California considers carbon capture, for ethanol

  • Market: Biofuels, Crude oil, Emissions, Oil products
  • 25/04/18

Ethanol producers selling fuel in California may emerge as a beneficiary of a technology often associated with the coal industry.

The California Air Resources Board (ARB) has proposed changes to the state's Low-Carbon Fuel Standard (LCFS) meant to spur projects that capture CO2 and inject it into underground geologic formations.

Advocates say industrialized countries that burn fossil fuels must develop carbon capture and sequestration (CCS) if they want to have any hope of meeting global climate goals. But high costs and engineering challenges have limited the deployment of the technology in coal plants, as well as the oil and gas sector.
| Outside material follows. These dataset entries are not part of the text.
(** The same update written inline in [run_engagement]
    (engagement_streaming.py, lines 143-147); the flag is [updated]. *)
Definition observe_inline (Emin0 Emax0 E : pyfloat)
  : pyfloat * pyfloat * bool :=
  let updated := false in
  let '(Emin1, updated) :=
    if flt E Emin0 then (E, true) else (Emin0, updated) in
  let '(Emax1, updated) :=
    if fgt E Emax0 then (E, true) else (Emax0, updated) in
  (Emin1, Emax1, updated).

(** What can happen to a normaliser: an observation or a reset. *)
Inductive norm_event : Type :=
| Observe (E : R)
| Reset.

Definition norm_step (s : NormState) (ev : norm_event) : NormState :=
  match ev with
  | Observe E => update s (Fin E)
  | Reset => reset s
  end.

Definition norm_run (evs : list norm_event) : NormState :=
  fold_left norm_step evs NormState_init.

Definition observe_all (obs : list R) : NormState :=
  fold_left (fun s E => update s (Fin E)) obs NormState_init.

(** A normaliser that has only seen finite values is either untouched or
    holds two finite, ordered bounds. *)
Definition norm_regular (s : NormState) : Prop :=
  s = NormState_init \/ exists lo hi, s = mkNorm (Fin lo) (Fin hi) /\ lo <= hi.

(* ===================================================================== *)
(** * Arrays                                                              *)
(* ===================================================================== *)

(** A two-dimensional numpy array: [shape = (length rows, ncols)].  The
    column count is kept apart from the rows so that the shapes [(0, 0)],
    [(0, C)] and [(n, 0)] stay distinct, as they are in numpy. *)
Record ndarray : Type := mkArr { ncols : nat; rows : list (list R) }.

Definition shape0 (a : ndarray) : nat := length (rows a).
Definition shape1 (a : ndarray) : nat := ncols a.
Definition size (a : ndarray) : nat := (shape0 a * shape1 a)%nat.

(** [np.empty((0, 0))] *)
Definition np_empty00 : ndarray := mkArr 0 [].

(** The slice [l[start:]] of a Python sequence: a negative start counts
    from the end and is clamped at the front, a start past the end gives
    the empty sequence. *)
Definition slice_from {A : Type} (start : Z) (l : list A) : list A :=
  let len := Z.of_nat (length l) in
  let s := if (start <? 0)%Z then Z.max (start + len) 0 else Z.min start len in
  skipn (Z.to_nat s) l.

(** [a[-k:, :]] *)
Definition last_rows (k : Z) (a : ndarray) : ndarray :=
  mkArr (ncols a) (slice_from (- k) (rows a)).

(** [a[:, c]] *)
Definition column (a : ndarray) (c : nat) : list R :=
  map (fun r => nth c r 0) (rows a).

(** [np.vstack((a, b))]: the column counts must agree. *)
Definition np_vstack (a b : ndarray) : res ndarray :=
  if Nat.eqb (ncols a) (ncols b)
  then Ok (mkArr (ncols a) (rows a ++ rows b))
  else Raise ValueError.

(* ===================================================================== *)
(** * numpy's vector operations, on lists of reals                        *)
(* ===================================================================== *)

Fixpoint zip_with {A B C : Type} (f : A -> B -> C) (l1 : list A) (l2 : list B)
  : list C :=
  match l1, l2 with
  | a :: l1', b :: l2' => f a b :: zip_with f l1' l2'
  | _, _ => []
  end.

Definition np_sum (l : list R) : R := fold_right Rplus 0 l.

Definition np_mean (x : list R) : R := np_sum x / INR (length x).

(** [np.hanning(M)]: [0.5 + 0.5 * cos(pi * n / (M - 1))] over
    [n = arange(1 - M, M, 2)], and [ones(1)] for [M = 1]. *)
Definition np_hanning (M : nat) : list R :=
  match M with
  | O => []
  | S O => [1]
  | _ => map (fun k => 1/2 + 1/2 * cos (PI * (1 - INR M + 2 * INR k) / (INR M - 1)))
             (seq 0 M)
  end.

(** [np.fft.rfftfreq(n, d)]: [arange(0, n // 2 + 1) * (1.0 / (n * d))]. *)
Definition np_rfftfreq (n : nat) (d : R) : list R :=
  let val := 1 / (INR n * d) in
  map (fun k => INR k * val) (seq 0 (n / 2 + 1)).

(** Complex numbers, as [numpy.complex128] pairs. *)
Definition cplx : Type := (R * R)%type.

(** One output bin of the discrete Fourier transform:
    [sum_m x[m] * exp(-2 pi i m k / n)]. *)
Definition dft_bin (x : list R) (k : nat) : cplx :=
  let n := length x in
  let term := fun (m : nat) (xm : R) =>
    let phi := 2 * PI * INR m * INR k / INR n in
    (xm * cos phi, - (xm * sin phi)) in
  fold_right (fun z acc => (fst z + fst acc, snd z + snd acc)) (0, 0)
             (zip_with term (seq 0 n) x).

(** [np.fft.rfft(x)]: the bins [0 .. n // 2]. *)
Definition np_rfft (x : list R) : list cplx :=
  map (dft_bin x) (seq 0 (length x / 2 + 1)).

(** [np.abs] of a complex number. *)
Definition np_abs (z : cplx) : R := sqrt (fst z * fst z + snd z * snd z).

(** Boolean-mask indexing [a[mask]]. *)
Fixpoint mask_index {A : Type} (a : list A) (mask : list bool) : list A :=
  match a, mask with
  | x :: a', b :: mask' =>
      if b then x :: mask_index a' mask' else mask_index a' mask'
  | _, _ => []
  end.

(** [np.any] *)
Definition np_any (mask : list bool) : bool := existsb (fun b => b) mask.

(** [np.trapz(y, x)]: [sum(diff(x) * (y[1:] + y[:-1]) / 2.0)]. *)
Definition np_trapz (y x : list R) : R :=
  let d := zip_with Rminus (tl x) x in
  let s := zip_with Rplus (tl y) y in
  np_sum (zip_with (fun di si => di * si / 2) d s).

(** Python's [a / b] on two finite numbers. *)
Definition py_div (a b : R) : res R :=
  if Reqb b 0 then Raise ZeroDivisionError else Ok (a / b).

(* ===================================================================== *)
(** * SpectralEngine (bridge/eeg_ws_bridge.py, lines 67-71 and 117-149)   *)
(* ===================================================================== *)

Definition BAND_theta : R * R := (4, 7).
Definition BAND_alpha : R * R := (7, 11).
Definition BAND_beta : R * R := (11, 20).

(** [(freqs >= f_lo) & (freqs < f_hi)] on one bin. *)
Definition in_band (f_lo f_hi f : R) : bool :=
  negb (Rltb f f_lo) && Rltb f f_hi.

(** Samples are real numbers, so the result is one.  The one place where
    the code leaves the reals is a signal of two samples: [np.hanning(2)]
    is [[0, 0]], [psd] is [0 / 0 = nan] (a warning, never an exception),
    and a band that holds both bins, 0 Hz and [fs / 2], integrates it to
    [nan].  A band with [0 < f_lo] never holds the bin at 0 Hz, its mask
    keeps at most one bin and [np.trapz] of one point is [0.0] whatever
    [psd] holds; so the three fixed bands are always inside the model, and
    what is proved of an arbitrary band carries the condition
    [length x <> 2 \/ 0 < f_lo]. *)
Definition bandpower_hann_rfft (x : list R) (fs f_lo f_hi : R) : res R :=
  let n := length x in
  if Nat.eqb n 0 then Ok 0
  else
    let window := np_hanning n in
    let demeaned := zip_with Rmult (map (fun xi => xi - np_mean x) x) window in
    let* d := py_div 1 fs in
    let freqs := np_rfftfreq n d in
    let spec := np_rfft demeaned in
    let psd := map (fun z => (np_abs z) ^ 2
                             / (np_sum (map (fun w => w ^ 2) window) * fs)) spec in
    let mask := map (in_band f_lo f_hi) freqs in
    if negb (np_any mask) then Ok 0
    else Ok (np_trapz (mask_index psd mask) (mask_index freqs mask)).

(** The loop [for c in range(C)] accumulating the three band powers. *)
Fixpoint band_loop (win : ndarray) (fs : R) (cs : list nat) (acc : R * R * R)
  : res (R * R * R) :=
  match cs with
  | [] => Ok acc
  | c :: cs' =>
      let '(theta_p, alpha_p, beta_p) := acc in
      let sig := column win c in
      let* t := bandpower_hann_rfft sig fs (fst BAND_theta) (snd BAND_theta) in
      let* a := bandpower_hann_rfft sig fs (fst BAND_alpha) (snd BAND_alpha) in
      let* b := bandpower_hann_rfft sig fs (fst BAND_beta) (snd BAND_beta) in
      band_loop win fs cs' (theta_p + t, alpha_p + a, beta_p + b)
  end.

(** Returns [(E, alpha_p, theta_p, beta_p)]. *)
Definition engagement_from_window (win : ndarray) (fs : R)
  : res (R * R * R * R) :=
  if Nat.eqb (size win) 0 then Ok (0, 0, 0, 0)
  else
    let C := shape1 win in
    let* sums := band_loop win fs (seq 0 C) (0, 0, 0) in
    let '(theta_p, alpha_p, beta_p) := sums in
    let* theta_p := py_div theta_p (INR C) in
    let* alpha_p := py_div alpha_p (INR C) in
    let* beta_p := py_div beta_p (INR C) in
    let denom := alpha_p + theta_p in
    let* E := (if Rltb (1 / 10 ^ 12) denom then py_div beta_p denom else Ok 0) in
    Ok (E, alpha_p, theta_p, beta_p).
Stanford researchers argue in a study published on 23 April that ethanol biorefineries could take advantage of favorable economics to build CCS projects.

"This is an opportunity not only for biofuel producers to make profits, but also for CCS technology to be more widely piloted and developed," said Daniel Sanchez, a postdoctoral scholar with the Carnegie Institution for Science and lead author. "This is an essential first step if we are going to deploy carbon removal at levels necessary to keep dangerous climate change in check."

The team found that ethanol facilities in the US could use CCS to cut carbon emissions by 38mn metric tonnes — 84pc of the industry's total — with a carbon abatement credit of $90/t.

Argus assessed LCFS credits, accessible to ethanol producers who sell fuel in California, at $155/t yesterday.

Ethanol has a natural advantage over other sources when it comes to CCS because production of the fuel produces CO2 of a higher purity that can be captured and compressed for injection more cheaply.

Ethanol producers see an opportunity with CCS to further drive down the carbon intensity of its product.

"The industry has long been working on trying to find ways to improve its carbon scoring, for purposes of getting it to markets like California, but also export markets as well," said Edward Hubbard, general counsel for the Renewable Fuels Association, the US ethanol industry's trade association.

The study arrives as the ARB board prepares to review a package of LCFS amendments on 27 April that would add additional sources of credits to the program, including ones generated by CCS projects.

State regulators have called CCS "an important technology for reducing CO2 emissions from large stationary sources," and major refiners like BP have largely supported the move by the agency.

Ethanol refiners are not left out.

The CCS protocol "can be used for both biofuel pathways and petroleum projects," ARB chief of transportation fuels Sam Wade said last month.

The agency has estimated that CCS and other refinery investments could generate roughly 500,000t/yr of LCFS credits by 2030, the deadline to achieve a proposed 20pc cut in the carbon intensity of the state's transportation fuels. That number could increase significantly if ethanol producers adopt CCS at a large scale.

Regulators will likely need to resolve some issues with refiners, including a provision that CCS sites must be monitored for a minimum of 100 years, before the ethanol industry gets the green light.

"We are deeply concerned that such a requirement would severely limit, if not wholly preclude, the use of CCS in the state," Latham & Watkins attorney Robert Wyman said on behalf of the Western States Petroleum Association, a client of the firm.

But if the ARB sends the right signals to biorefineries, the momentum for CCS could quickly build, according to the Stanford researchers.

Canada is the largest importer of US ethanol. A national clean fuel standard under development might offer additional opportunities for the technology if policymakers there take a page from California's book and include CCS provisions.